Transcribe all of the entries, matching each one exactly.

**Stored items**
══════════════════════════════

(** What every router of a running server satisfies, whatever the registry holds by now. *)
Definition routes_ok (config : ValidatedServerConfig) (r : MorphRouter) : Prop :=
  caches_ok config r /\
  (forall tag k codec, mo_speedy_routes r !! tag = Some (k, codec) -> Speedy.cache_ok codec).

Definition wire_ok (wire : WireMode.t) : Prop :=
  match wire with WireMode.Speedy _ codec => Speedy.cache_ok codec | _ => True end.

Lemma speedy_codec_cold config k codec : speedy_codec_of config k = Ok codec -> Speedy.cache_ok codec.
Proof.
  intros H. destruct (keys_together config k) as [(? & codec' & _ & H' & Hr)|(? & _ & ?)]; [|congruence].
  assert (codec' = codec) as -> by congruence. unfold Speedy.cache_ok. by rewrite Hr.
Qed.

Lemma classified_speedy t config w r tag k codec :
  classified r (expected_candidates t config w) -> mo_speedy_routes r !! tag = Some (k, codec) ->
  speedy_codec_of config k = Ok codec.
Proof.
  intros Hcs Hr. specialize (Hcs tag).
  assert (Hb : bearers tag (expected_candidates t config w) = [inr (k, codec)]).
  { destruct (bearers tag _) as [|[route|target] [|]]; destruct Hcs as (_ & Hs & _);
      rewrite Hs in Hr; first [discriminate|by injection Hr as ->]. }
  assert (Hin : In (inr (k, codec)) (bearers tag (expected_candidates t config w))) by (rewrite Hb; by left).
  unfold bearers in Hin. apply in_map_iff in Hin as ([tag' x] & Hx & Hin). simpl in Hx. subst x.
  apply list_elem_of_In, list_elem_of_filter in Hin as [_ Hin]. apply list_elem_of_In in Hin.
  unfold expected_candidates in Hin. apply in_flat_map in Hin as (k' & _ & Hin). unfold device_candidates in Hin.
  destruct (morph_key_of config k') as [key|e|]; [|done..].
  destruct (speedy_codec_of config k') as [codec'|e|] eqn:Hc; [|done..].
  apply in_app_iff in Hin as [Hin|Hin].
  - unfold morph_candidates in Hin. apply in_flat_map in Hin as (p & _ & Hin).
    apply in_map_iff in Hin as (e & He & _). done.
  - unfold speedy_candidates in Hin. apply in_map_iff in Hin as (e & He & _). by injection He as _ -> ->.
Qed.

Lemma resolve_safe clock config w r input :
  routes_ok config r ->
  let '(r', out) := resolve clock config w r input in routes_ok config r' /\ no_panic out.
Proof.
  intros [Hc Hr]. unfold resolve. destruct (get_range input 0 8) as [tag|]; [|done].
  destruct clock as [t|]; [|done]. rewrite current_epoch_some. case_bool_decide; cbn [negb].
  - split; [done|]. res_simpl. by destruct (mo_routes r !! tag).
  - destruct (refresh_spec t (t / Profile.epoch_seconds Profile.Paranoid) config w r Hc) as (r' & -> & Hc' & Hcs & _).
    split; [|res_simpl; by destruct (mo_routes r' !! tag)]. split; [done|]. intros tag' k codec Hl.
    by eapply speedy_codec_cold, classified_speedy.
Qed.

══════════════════════════════

**YOUR RESPONSE**
(** What every router of a running server satisfies, whatever the registry holds by now. *)
Definition routes_ok (config : ValidatedServerConfig) (r : MorphRouter) : Prop :=
  caches_ok config r /\
  (forall tag k codec, mo_speedy_routes r !! tag = Some (k, codec) -> Speedy.cache_ok codec).

Definition wire_ok (wire : WireMode.t) : Prop :=
  match wire with WireMode.Speedy _ codec => Speedy.cache_ok codec | _ => True end.

Lemma speedy_codec_cold config k codec : speedy_codec_of config k = Ok codec -> Speedy.cache_ok codec.
Proof.
  intros H. destruct (keys_together config k) as [(? & codec' & _ & H' & Hr)|(? & _ & ?)]; [|congruence].
  assert (codec' = codec) as -> by congruence. unfold Speedy.cache_ok. by rewrite Hr.
Qed.

Lemma classified_speedy t config w r tag k codec :
  classified r (expected_candidates t config w) -> mo_speedy_routes r !! tag = Some (k, codec) ->
  speedy_codec_of config k = Ok codec.
Proof.
  intros Hcs Hr. specialize (Hcs tag).
  assert (Hb : bearers tag (expected_candidates t config w) = [inr (k, codec)]).
  { destruct (bearers tag _) as [|[route|target] [|]]; destruct Hcs as (_ & Hs & _);
      rewrite Hs in Hr; first [discriminate|by injection Hr as ->]. }
  assert (Hin : In (inr (k, codec)) (bearers tag (expected_candidates t config w))) by (rewrite Hb; by left).
  unfold bearers in Hin. apply in_map_iff in Hin as ([tag' x] & Hx & Hin). simpl in Hx. subst x.
  apply list_elem_of_In, list_elem_of_filter in Hin as [_ Hin]. apply list_elem_of_In in Hin.
  unfold expected_candidates in Hin. apply in_flat_map in Hin as (k' & _ & Hin). unfold device_candidates in Hin.
  destruct (morph_key_of config k') as [key|e|]; [|done..].
  destruct (speedy_codec_of config k') as [codec'|e|] eqn:Hc; [|done..].
  apply in_app_iff in Hin as [Hin|Hin].
  - unfold morph_candidates in Hin. apply in_flat_map in Hin as (p & _ & Hin).
    apply in_map_iff in Hin as (e & He & _). done.
  - unfold speedy_candidates in Hin. apply in_map_iff in Hin as (e & He & _). by injection He as _ -> ->.
Qed.

Lemma resolve_safe clock config w r input :
  routes_ok config r ->
  let '(r', out) := resolve clock config w r input in routes_ok config r' /\ no_panic out.
Proof.
  intros [Hc Hr]. unfold resolve. destruct (get_range input 0 8) as [tag|]; [|done].
  destruct clock as [t|]; [|done]. rewrite current_epoch_some. case_bool_decide; cbn [negb].
  - split; [done|]. res_simpl. by destruct (mo_routes r !! tag).
  - destruct (refresh_spec t (t / Profile.epoch_seconds Profile.Paranoid) config w r Hc) as (r' & -> & Hc' & Hcs & _).
    split; [|res_simpl; by destruct (mo_routes r' !! tag)]. split; [done|]. intros tag' k codec Hl.
    by eapply speedy_codec_cold, classified_speedy.
Qed.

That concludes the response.